Поп неистово хлопотал вокруг поверженного царя и весело приговаривал:

— Вот радость-то какая нам! Вот радость! Кто бы мог подумать, что Господь нам самого Ивана Васильевича пошлет.

— Костоправа зовите! — орал государь. — Да уберите с моих глаз эту масляную рожу!

Попа прогнали от очей государя прочь, а слуги разбежались по домам искать костоправа. Скоро они привели старика с длинными седыми волосьями и такой бородой, что ее пришлось заправить за длинный шнур, перетягивающий в поясе сорочку. Старик подошел к государю, который сидел на большом сундуке и, задрав ногу на табурет, тихо постанывал.
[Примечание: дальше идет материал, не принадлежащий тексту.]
(** * sync.Mutex (src/sync/mutex.go): Lock / Unlock as a transition system

    The mutex is one shared [int32] word, read and written by atomic
    operations, plus a semaphore counter handed to the runtime.  Each
    goroutine is a control point inside [Lock] or [Unlock] together with the
    locals live at that point; one transition performs at most one access to
    the shared word.  Goroutines are interleaved by an arbitrary schedule,
    which also carries the answer of [runtime_canSpin]. *)

From Stdlib Require Import ZArith Bool Lia String.
From stdpp Require Import base list.

Open Scope Z_scope.

(** ** Machine integers *)

Module Int32.

Definition modulus : Z := 2 ^ 32.
Definition half_modulus : Z := 2 ^ 31.

(** Two's complement reduction of an integer to the [int32] range. *)
Definition wrap (z : Z) : Z := (z + half_modulus) mod modulus - half_modulus.

Definition add (a b : Z) : Z := wrap (a + b).
Definition sub (a b : Z) : Z := wrap (a - b).

End Int32.

Module GoInt.

(** [iter] is a Go [int]; 64 bits with the gc toolchain on amd64. *)
Definition wrap (z : Z) : Z := (z + 2 ^ 63) mod 2 ^ 64 - 2 ^ 63.
Definition incr (i : Z) : Z := wrap (i + 1).

End GoInt.

Module Uint32.

Definition wrap (z : Z) : Z := z mod 2 ^ 32.

End Uint32.

(** ** The state word *)

(** [const ( mutexLocked = 1 << iota; mutexWoken; mutexWaiterShift = iota )] *)
Definition mutexLocked : Z := Z.shiftl 1 0.
Definition mutexWoken : Z := Z.shiftl 1 1.
Definition mutexWaiterShift : Z := 2.

Record Mutex : Type := mkMutex {
  state : Z;   (* int32 *)
  sema : Z     (* uint32 *)
}.

(** The zero value of the struct. *)
Definition zeroMutex : Mutex := mkMutex 0 0.

Definition set_state (m : Mutex) (v : Z) : Mutex := mkMutex v (sema m).

(** The three fields packed in a state word. *)
Definition locked (s : Z) : bool := negb (Z.land s mutexLocked =? 0).
Definition woken (s : Z) : bool := negb (Z.land s mutexWoken =? 0).
Definition waiters (s : Z) : Z := Z.shiftr s mutexWaiterShift.

(** ** Atomic operations of sync/atomic, sequentially consistent *)

(** [atomic.CompareAndSwapInt32(&m.state, old, new)] *)
Definition CompareAndSwapInt32 (m : Mutex) (old new : Z) : bool * Mutex :=
  if state m =? old then (true, set_state m new) else (false, m).

(** [atomic.AddInt32(&m.state, delta)]: returns the new value. *)
Definition AddInt32 (m : Mutex) (delta : Z) : Z * Mutex :=
  let v := Int32.add (state m) delta in (v, set_state m v).

(** ** The semaphore of the runtime *)

(** Modelled from the spec: [runtime_Semacquire] and [runtime_Semrelease]
    belong to the runtime package.  Acquire blocks until a matching release;
    release wakes one blocked acquire or leaves a credit.  [None] stands for
    a goroutine that stays parked. *)
Definition runtime_Semacquire (m : Mutex) : option Mutex :=
  if 0 <? sema m then Some (mkMutex (state m) (sema m - 1)) else None.

Definition runtime_Semrelease (m : Mutex) : Mutex :=
  mkMutex (state m) (Uint32.wrap (sema m + 1)).

(** ** Control points *)

(** What a transition shows to an observer. *)
Inductive event : Type :=
  | EvCAS (old new : Z) (ok : bool)
  | EvAdd (delta result : Z)
  | EvLoad (v : Z)
  | EvCanSpin (iter : Z) (answer : bool)
  | EvDoSpin
  | EvSemacquire
  | EvSemrelease
  | EvAcquired          (* Lock returns: the caller holds the mutex *)
  | EvReleased          (* Unlock dropped the lock bit *)
  | EvUnlockReturn
  | EvPanic (msg : string).

(** Control points of [Lock] (L...) and [Unlock] (U...), named after the
    source line they stand at, with the locals that are live there. *)
Inductive frame : Type :=
  | LFast                                         (* line 47 *)
  | LLoad (awoke : bool) (iter : Z)               (* line 59 *)
  | LCanSpin (awoke : bool) (iter old : Z)        (* line 62 *)
  | LSpinCAS (awoke : bool) (iter old : Z)        (* line 67 *)
  | LDoSpin (awoke : bool) (iter : Z)             (* line 70 *)
  | LCheck (awoke : bool) (iter old new : Z)      (* line 76 *)
  | LCAS (awoke : bool) (iter old new : Z)        (* line 85 *)
  | LSema                                         (* line 91 *)
  | UAdd                                          (* line 115 *)
  | UCheck (old : Z)                              (* line 124 *)
  | UCAS (old new : Z)                            (* line 129 *)
  | USema                                         (* line 131 *)
  | ULoad.                                        (* line 134 *)

Inductive outcome : Type :=
  | Goto (f : frame)
  | Return
  | Panic (msg : string)
  | Block.

Definition inconsistent_msg : string := "sync: inconsistent mutex state".
Definition unlocked_msg : string := "sync: unlock of unlocked mutex".

(** One transition of a goroutine standing at [f].  [canSpin] is what
    [runtime_canSpin(iter)] answers should the transition ask; the race
    detector hooks are compiled out ([raceenabled] is false). *)
Definition step (canSpin : bool) (f : frame) (m : Mutex)
  : outcome * Mutex * list event :=
  match f with
  | LFast =>
      let '(ok, m') := CompareAndSwapInt32 m 0 mutexLocked in
      if ok then (Return, m', [EvCAS 0 mutexLocked true; EvAcquired])
      else (Goto (LLoad false 0), m', [EvCAS 0 mutexLocked false])
  | LLoad awoke iter =>
      let old := state m in
      let new := Z.lor old mutexLocked in
      if negb (Z.land old mutexLocked =? 0)
      then (Goto (LCanSpin awoke iter old), m, [EvLoad old])
      else (Goto (LCheck awoke iter old new), m, [EvLoad old])
  | LCanSpin awoke iter old =>
      if canSpin then
        if negb awoke && (Z.land old mutexWoken =? 0)
           && negb (Z.shiftr old mutexWaiterShift =? 0)
        then (Goto (LSpinCAS awoke iter old), m, [EvCanSpin iter true])
        else (Goto (LDoSpin awoke iter), m, [EvCanSpin iter true])
      else
        let new := Int32.add old (Z.shiftl 1 mutexWaiterShift) in
        (Goto (LCheck awoke iter old new), m, [EvCanSpin iter false])
  | LSpinCAS awoke iter old =>
      let new := Z.lor old mutexWoken in
      let '(ok, m') := CompareAndSwapInt32 m old new in
      if ok then (Goto (LDoSpin true iter), m', [EvCAS old new true])
      else (Goto (LDoSpin awoke iter), m', [EvCAS old new false])
  | LDoSpin awoke iter =>
      (Goto (LLoad awoke (GoInt.incr iter)), m, [EvDoSpin])
  | LCheck awoke iter old new =>
      if awoke then
        if Z.land new mutexWoken =? 0
        then (Panic inconsistent_msg, m, [EvPanic inconsistent_msg])
        else (Goto (LCAS awoke iter old (Z.ldiff new mutexWoken)), m, [])
      else (Goto (LCAS awoke iter old new), m, [])
  | LCAS awoke iter old new =>
      let '(ok, m') := CompareAndSwapInt32 m old new in
      if ok then
        if Z.land old mutexLocked =? 0
        then (Return, m', [EvCAS old new true; EvAcquired])
        else (Goto LSema, m', [EvCAS old new true])
      else (Goto (LLoad awoke iter), m', [EvCAS old new false])
  | LSema =>
      match runtime_Semacquire m with
      | Some m' => (Goto (LLoad true 0), m', [EvSemacquire])
      | None => (Block, m, [])
      end
  | UAdd =>
      let '(new, m') := AddInt32 m (- mutexLocked) in
      if Z.land (Int32.add new mutexLocked) mutexLocked =? 0
      then (Panic unlocked_msg, m', [EvAdd (- mutexLocked) new; EvPanic unlocked_msg])
      else (Goto (UCheck new), m', [EvAdd (- mutexLocked) new; EvReleased])
  | UCheck old =>
      if (Z.shiftr old mutexWaiterShift =? 0)
         || negb (Z.land old (Z.lor mutexLocked mutexWoken) =? 0)
      then (Return, m, [EvUnlockReturn])
      else
        let new := Z.lor (Int32.sub old (Z.shiftl 1 mutexWaiterShift)) mutexWoken in
        (Goto (UCAS old new), m, [])
  | UCAS old new =>
      let '(ok, m') := CompareAndSwapInt32 m old new in
      if ok then (Goto USema, m', [EvCAS old new true])
      else (Goto ULoad, m', [EvCAS old new false])
  | USema =>
      (Return, runtime_Semrelease m, [EvSemrelease; EvUnlockReturn])
  | ULoad =>
      (Goto (UCheck (state m)), m, [EvLoad (state m)])
  end.

(** ** Goroutines and their interleaving *)

(** A caller's program: the calls it still has to make on the one mutex. *)
Inductive call : Type := Lock | Unlock.

Definition entry (c : call) : frame :=
  match c with Lock => LFast | Unlock => UAdd end.

Record goroutine : Type := mkG {
  pending : list call;      (* calls not yet started *)
  pc : option frame         (* [None]: between two calls *)
}.

Record system : Type := mkSys {
  mu : Mutex;
  gs : list goroutine;
  fatal : option string     (* an unrecovered panic ends the process *)
}.

Definition boot (progs : list (list call)) : system :=
  mkSys zeroMutex (map (fun p => mkG p None) progs) None.

(** Goroutine [i] takes one transition; a parked, finished or unknown
    goroutine, or a dead process, leaves the system as it is. *)
Definition sys_step (i : nat) (canSpin : bool) (s : system)
  : system * list event :=
  match fatal s with
  | Some _ => (s, [])
  | None =>
      match gs s !! i with
      | None => (s, [])
      | Some g =>
          match pc g with
          | None =>
              match pending g with
              | [] => (s, [])
              | c :: rest =>
                  (mkSys (mu s) (<[i := mkG rest (Some (entry c))]> (gs s)) None, [])
              end
          | Some f =>
              let '(o, m', evs) := step canSpin f (mu s) in
              match o with
              | Goto f' =>
                  (mkSys m' (<[i := mkG (pending g) (Some f')]> (gs s)) None, evs)
              | Return =>
                  (mkSys m' (<[i := mkG (pending g) None]> (gs s)) None, evs)
              | Panic msg => (mkSys m' (gs s) (Some msg), evs)
              | Block => (s, [])
              end
          end
      end
  end.

(** A schedule names, for each instant, the goroutine that moves and the
    spin advisor's answer. *)
Fixpoint exec (sched : list (nat * bool)) (s : system) : system * list event :=
  match sched with
  | [] => (s, [])
  | (i, b) :: rest =>
      let '(s1, e1) := sys_step i b s in
      let '(s2, e2) := exec rest s1 in
      (s2, e1 ++ e2)
  end.

(** One goroutine running alone. *)
Definition alone (answers : list bool) : list (nat * bool) :=
  map (fun b => (0%nat, b)) answers.

(** ** One call under arbitrary interference *)

(** The environment rewrites the mutex before each transition of the call;
    the result lists the control points passed and the events shown. *)
Fixpoint call_run (env : list (bool * Mutex)) (f : frame)
  : list frame * list event :=
  match env with
  | [] => ([f], [])
  | (b, m) :: rest =>
      let '(o, _, evs) := step b f m in
      match o with
      | Goto f' => let '(fs, tr) := call_run rest f' in (f :: fs, evs ++ tr)
      | Block => let '(fs, tr) := call_run rest f in (fs, tr)
      | Return | Panic _ => ([f], evs)
      end
  end.

(** ** Observations on traces and systems *)

Definition is_acquired (e : event) : bool :=
  match e with EvAcquired => true | _ => false end.
Definition is_released (e : event) : bool :=
  match e with EvReleased => true | _ => false end.
Definition is_semrelease (e : event) : bool :=
  match e with EvSemrelease => true | _ => false end.
Definition is_slow (e : event) : bool :=
  match e with
  | EvSemacquire | EvSemrelease | EvDoSpin | EvCanSpin _ _ => true
  | _ => false
  end.

Fixpoint count (p : event -> bool) (tr : list event) : nat :=
  match tr with
  | [] => 0
  | e :: rest => (if p e then 1 else 0) + count p rest
  end.

(** Locks acquired and not yet released, over a whole trace. *)
Definition outstanding (tr : list event) : Z :=
  Z.of_nat (count is_acquired tr) - Z.of_nat (count is_released tr).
Слов старик не ронял: вытянул вперед руки и стал поводить ими, видно, выкуривая из поповского дома нечисть, проникшую в дом вместе с многочисленной свитой государя, а потом осторожно притронулся мягкими, словно цыплячий пух, пальцами к опухоли на ноге у царя.

— Тепло, Иван Васильевич? — спокойным низким голосом поинтересовался старик. — Ты уж потерпи, сейчас совсем жарко станет.

Иван Васильевич почувствовал, как от пятки к колену поднялась теплота, которая прошлась таким жаром, что распалила голень, поползла в пах, грозя сжечь дотла.

— И долго так будет… старик?

Старец отвечал не сразу, опалил государя взглядом в упор, а потом изрек:

— Терпение, государь.

Только Василий блаженный мог так смотреть — тот тоже ничего не боялся, для него что сатана, что царь, все едино было.

Прикосновение у старика робкое, притрагивался младенцем, а потом пальцы уверенно пробежали по колену, тиснули где надо, и кость встала на свое место.

— Уф! — выдохнул царь.

— Все, государь, теперь можешь топать к себе в Москву. Износу твоей ноге не будет.

— Не государь я более, — буркнул Иван Васильевич, — вместо меня в столице бояре остались.

— Гордыня тебя обуяла, Иван Васильевич, поклона все ждешь да челобития, только ведь все мы от Адама и Евы созданы. И во грехе! Ежели ждешь поклона, то не дождешься, сам должен первый челом ударить. Вот тогда бояре к тебе лицом повернутся, а так и скитаться тебе до скончания века по лесам, словно бродяге бездомному.